Records from a collection

Lemma sound_rune a : 128 <= byte_of a -> sound (rune a) (fun t r => item (a :: t) r).
Proof.
  intros Ha c r c' (raw & c1 & E1 & E2)%bind_Done. destruct (sound_completeRune _ _ _ _ _ E1) as (t & M & -> & Hl & Hp).
  unfold DecodeRune in E2. cbn [app] in E2. exists t.
  assert (c1 = c' /\ item (a :: t) r) as [<- H]; [|done].
  assert ((byte_of a <? 128) = false) as HA by (by apply Z.ltb_ge).
  destruct t as [|b [|x [|y [|z t]]]]; cbn [decodeRunes] in E2; rewrite HA in E2; [done| | | |cbn in Hl; lia].
  - destruct (two_byte a b) eqn:E; [|done]. cbn [length] in E2. rewrite andb_false_r in E2. injection E2 as <- <-.
    split; [done|by apply item_two].
  - pose proof (not_full a [b] (Hp [b] x [] eq_refl)) as Hn.
    destruct (two_byte a b) eqn:E; [apply runeLength_two in E; rewrite E in Hn; done|].
    destruct (three_byte a b x) eqn:E3; [|done]. cbn [length] in E2. rewrite andb_false_r in E2. injection E2 as <- <-.
    split; [done|by apply item_three].
  - pose proof (not_full a [b; x] (Hp [b; x] y [] eq_refl)) as Hn.
    destruct (two_byte a b) eqn:E; [apply runeLength_two in E; rewrite E in Hn; done|].
    destruct (three_byte a b x) eqn:E3.
    { apply three_byte_spec in E3 as [E3 _]. rewrite (runeLength_three a E3) in Hn. done. }
    destruct (four_byte a b x y) eqn:E4; [|done]. cbn [length] in E2. rewrite andb_false_r in E2. injection E2 as <- <-.
    split; [done|by apply item_four].
Qed.

Lemma sound_hex : sound hex (fun t r => hexQuad t r).
Proof.
  intros c r c' E. unfold hex in E. cbn [hexLoop] in E.
  apply bind_Done in E as (a & c1 & E1 & E). destruct (sound_nextByte _ _ _ E1) as (t & M1 & ->).
  destruct (hexValue a) as [x|] eqn:Hx; [|done]. apply bind_Done in E as (b & c2 & E2 & E).
  destruct (sound_nextByte _ _ _ E2) as (t & M2 & ->). destruct (hexValue b) as [y|] eqn:Hy; [|done].
  apply bind_Done in E as (d & c3 & E3 & E). destruct (sound_nextByte _ _ _ E3) as (t & M3 & ->).
  destruct (hexValue d) as [z|] eqn:Hz; [|done]. apply bind_Done in E as (e & c4 & E4 & E).
  destruct (sound_nextByte _ _ _ E4) as (t & M4 & ->). destruct (hexValue e) as [w|] eqn:Hw; [|done]. injection E as <- <-.
  exists ([a] ++ [b] ++ [d] ++ [e]). split; [repeat (eapply moved_trans; [done|]); done|].
  exists a, b, d, e, x, y, z, w. split_and!; done.
Qed.

Lemma sound_unicode : sound unicode (fun t r => item ("\"%char :: "u"%char :: t) r).
Proof.
  intros c a c' (r & c1 & E1 & E2)%bind_Done. destruct (sound_hex _ _ _ E1) as (q & M1 & Hq).
  destruct (between 56320 r 57343) eqn:Eb; [done|]. apply between_false in Eb.
  destruct ((r <? 55296) || (56319 <? r)) eqn:Er.
  - injection E2 as <- <-. exists q. split; [done|]. intros raw dec Hc. cbn [app]. apply ch_unicode; [done| |done].
    rewrite orb_true_iff, !Z.ltb_lt in Er. lia.
  - rewrite orb_false_iff, !Z.ltb_ge in Er. apply bind_Done in E2 as (u & c2 & E2 & E3).
    destruct (sound_literal _ _ _ _ E2) as (t & M2 & ->). apply bind_Done in E3 as (r' & c3 & E3 & E4).
    destruct (sound_hex _ _ _ E3) as (q' & M3 & Hq'). destruct ((r' <? 56320) || (57343 <? r')) eqn:Er'; [done|].
    rewrite orb_false_iff, !Z.ltb_ge in Er'. injection E4 as <- <-. exists (q ++ ["\"%char; "u"%char] ++ q').
    split; [repeat (eapply moved_trans; [done|]); done|]. intros raw dec Hc. cbn [app]. rewrite <- app_assoc. cbn [app].
    apply ch_pair; (done || lia).
Qed.

Lemma sound_escape : sound escape (fun t r => item ("\"%char :: t) r).
Proof.
  intros c a c' (b & c1 & E1 & E2)%bind_Done. destruct (sound_nextByte _ _ _ E1) as (t & M1 & ->).
  destruct (simpleEscape b) as [r|] eqn:Es.
  - injection E2 as <- <-. exists [b]. split; [done|]. intros raw dec Hc. by apply ch_escape.
  - destruct (bool_decide_reflect (b = "u"%char)) as [->|]; [|done].
    destruct (sound_unicode _ _ _ E2) as (t & M2 & Ht). exists ("u"%char :: t). split; [by apply (moved_trans c ["u"%char] c1 t)|done].
Qed.

Lemma plain_intro b : 32 <= byte_of b < 128 -> b <> quote -> b <> "\"%char -> plain b = true.
Proof. intros H1 H2 H3. unfold plain. rewrite negb_true_iff, !orb_false_iff, !bool_decide_eq_false, Z.ltb_ge, Z.leb_gt. lia || tauto. Qed.

Lemma sound_nextStringRune : sound nextStringRune (fun t o => match o with None => t = [quote] | Some r => item t r end).
Proof.
  intros c a c' (b & c1 & E1 & E2)%bind_Done. destruct (sound_nextByte _ _ _ E1) as (t & M1 & ->).
  destruct (bool_decide_reflect (b = quote)) as [->|Hq]; [injection E2 as <- <-; by exists [quote]|].
  destruct (Z.ltb_spec (byte_of b) 32) as [|H32]; [done|]. apply bind_Done in E2 as (r & c2 & E2 & [= <- <-]). unfold stringRune in E2.
  destruct (bool_decide_reflect (b = "\"%char)) as [->|Hb].
  - destruct (sound_escape _ _ _ E2) as (t & M2 & Ht). exists ("\"%char :: t). split; [by apply (moved_trans c ["\"%char] c1 t)|done].
  - destruct (Z.ltb_spec (byte_of b) 128) as [H128|H128].
    + injection E2 as <- <-. exists [b]. split; [done|]. intros raw dec Hc.
      assert (EncodeRune (byte_of b) = [b]) as -> by (unfold EncodeRune; rewrite (proj2 (Z.ltb_lt _ _)) by done; by rewrite byte_byteOf).
      apply ch_plain; [by apply plain_intro|done].
    + destruct (sound_rune b H128 _ _ _ E2) as (t & M2 & Ht). exists (b :: t). split; [by apply (moved_trans c [b] c1 t)|done].
Qed.

Lemma asciiPrefix_spec l : Forall (fun b => plain b = true) (take (asciiPrefix l) l) /\ (asciiPrefix l <= length l)%nat.
Proof.
  induction l as [|b l [IH1 IH2]]; cbn; [split; [constructor|done]|]. destruct (plain b) eqn:E; cbn.
  - split; [by constructor|lia].
  - split; [constructor|lia].
Qed.

Lemma sound_asciiChunk : sound asciiChunk (fun t out => out = t /\ Forall (fun b => plain b = true) t).
Proof.
  intros c a c'. unfold asciiChunk. destruct (asciiPrefix_spec (rest c)) as [Hp Hl].
  destruct (rest c) eqn:E; [done|]. rewrite <- E in *. intros [= <- <-]. eexists. split; [by apply moved_advance|done].
Qed.

Lemma chars_run p raw dec : Forall (fun b => plain b = true) p -> chars raw dec -> chars (p ++ raw) (p ++ dec).
Proof. induction 1; [done|]. intros. cbn. apply ch_plain; auto. Qed.

Lemma sound_stringLoop fuel acc : sound (stringLoop fuel acc) (fun t out => exists raw dec, t = raw ++ [quote] /\ chars raw dec /\ out = acc ++ dec).
Proof.
  revert acc. induction fuel as [|fuel IH]; intros acc c a c' E; [done|]. cbn [stringLoop] in E.
  apply bind_Done in E as (chunk & c1 & E1 & E2). destruct (sound_asciiChunk _ _ _ E1) as (t1 & M1 & -> & Hp).
  destruct t1 as [|x t1].
  - apply bind_Done in E2 as (o & c2 & E2 & E3). destruct (sound_nextStringRune _ _ _ E2) as (t2 & M2 & Ht).
    destruct o as [r|].
    + destruct (IH _ _ _ _ E3) as (t3 & M3 & raw & dec & -> & Hc & ->). exists ([] ++ t2 ++ raw ++ [quote]).
      split; [repeat (eapply moved_trans; [done|]); done|]. exists (t2 ++ raw), (EncodeRune r ++ dec). rewrite <- !app_assoc.
      split_and!; [done|by apply Ht|done].
    + injection E3 as <- <-. subst t2. exists [quote]. split; [by apply (moved_trans c [] c1 [quote])|].
      exists [], []. rewrite app_nil_r. split_and!; [done|constructor|done].
  - destruct (IH _ _ _ _ E2) as (t3 & M3 & raw & dec & -> & Hc & ->). exists ((x :: t1) ++ raw ++ [quote]).
    split; [by eapply moved_trans|]. exists ((x :: t1) ++ raw), ((x :: t1) ++ dec). rewrite <- !app_assoc.
    split_and!; [done|by apply chars_run|done].
Qed.

Lemma sound_stringValue : sound stringValue (fun t dec => exists w t', t = w ++ t' /\ white w /\ stringText t' dec).
Proof.
  intros c a c' (u & c1 & E1 & E2)%bind_Done. destruct (sound_expect _ _ _ _ E1) as (t1 & M1 & w & -> & Hw).
  destruct (sound_stringLoop _ _ _ _ _ E2) as (t2 & M2 & raw & dec & -> & Hc & ->).
  exists ((w ++ [quote]) ++ raw ++ [quote]). split; [by eapply moved_trans|]. exists w, (quote :: raw ++ [quote]).
  rewrite <- app_assoc. split_and!; [done|done|by exists raw].
Qed.

(** ** Values *)
Definition valueSound (d : Z) (t : list ascii) : Prop := exists w t', t = w ++ t' /\ white w /\ jsonText d t'.

Lemma peek_inv x c c1 : peek c = (Done x, c1) -> exists w c0, moved c w c0 /\ white w /\ peekRaw c0 = (Done x, c1).
Proof.
  intros (u & c0 & E0 & E1)%bind_Done. destruct (sound_space _ _ _ E0) as (w & M & Hw). by exists w, c0.
Qed.

Definition bodyText (object : bool) (d : Z) : list ascii -> Prop := if object then membersText d else elementsText d.

(** What comes before the value of a member; nothing before an element. *)
Definition keyText (object : bool) (key : list ascii) : Prop :=
  if object
  then exists w1 k dec w2, key = w1 ++ k ++ w2 ++ [":"%char] /\ white w1 /\ stringText k dec /\ white w2
  else key = [].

■ WHAT TO PRODUCE
Copy out only the lines above from the one with "(** ** Values *)" to the one with "Lemma peek_inv x", inclusive, exactly as they stand.

■ RESULT OF THE TASK
(** ** Values *)
Definition valueSound (d : Z) (t : list ascii) : Prop := exists w t', t = w ++ t' /\ white w /\ jsonText d t'.

Lemma peek_inv x c c1 : peek c = (Done x, c1) -> exists w c0, moved c w c0 /\ white w /\ peekRaw c0 = (Done x, c1).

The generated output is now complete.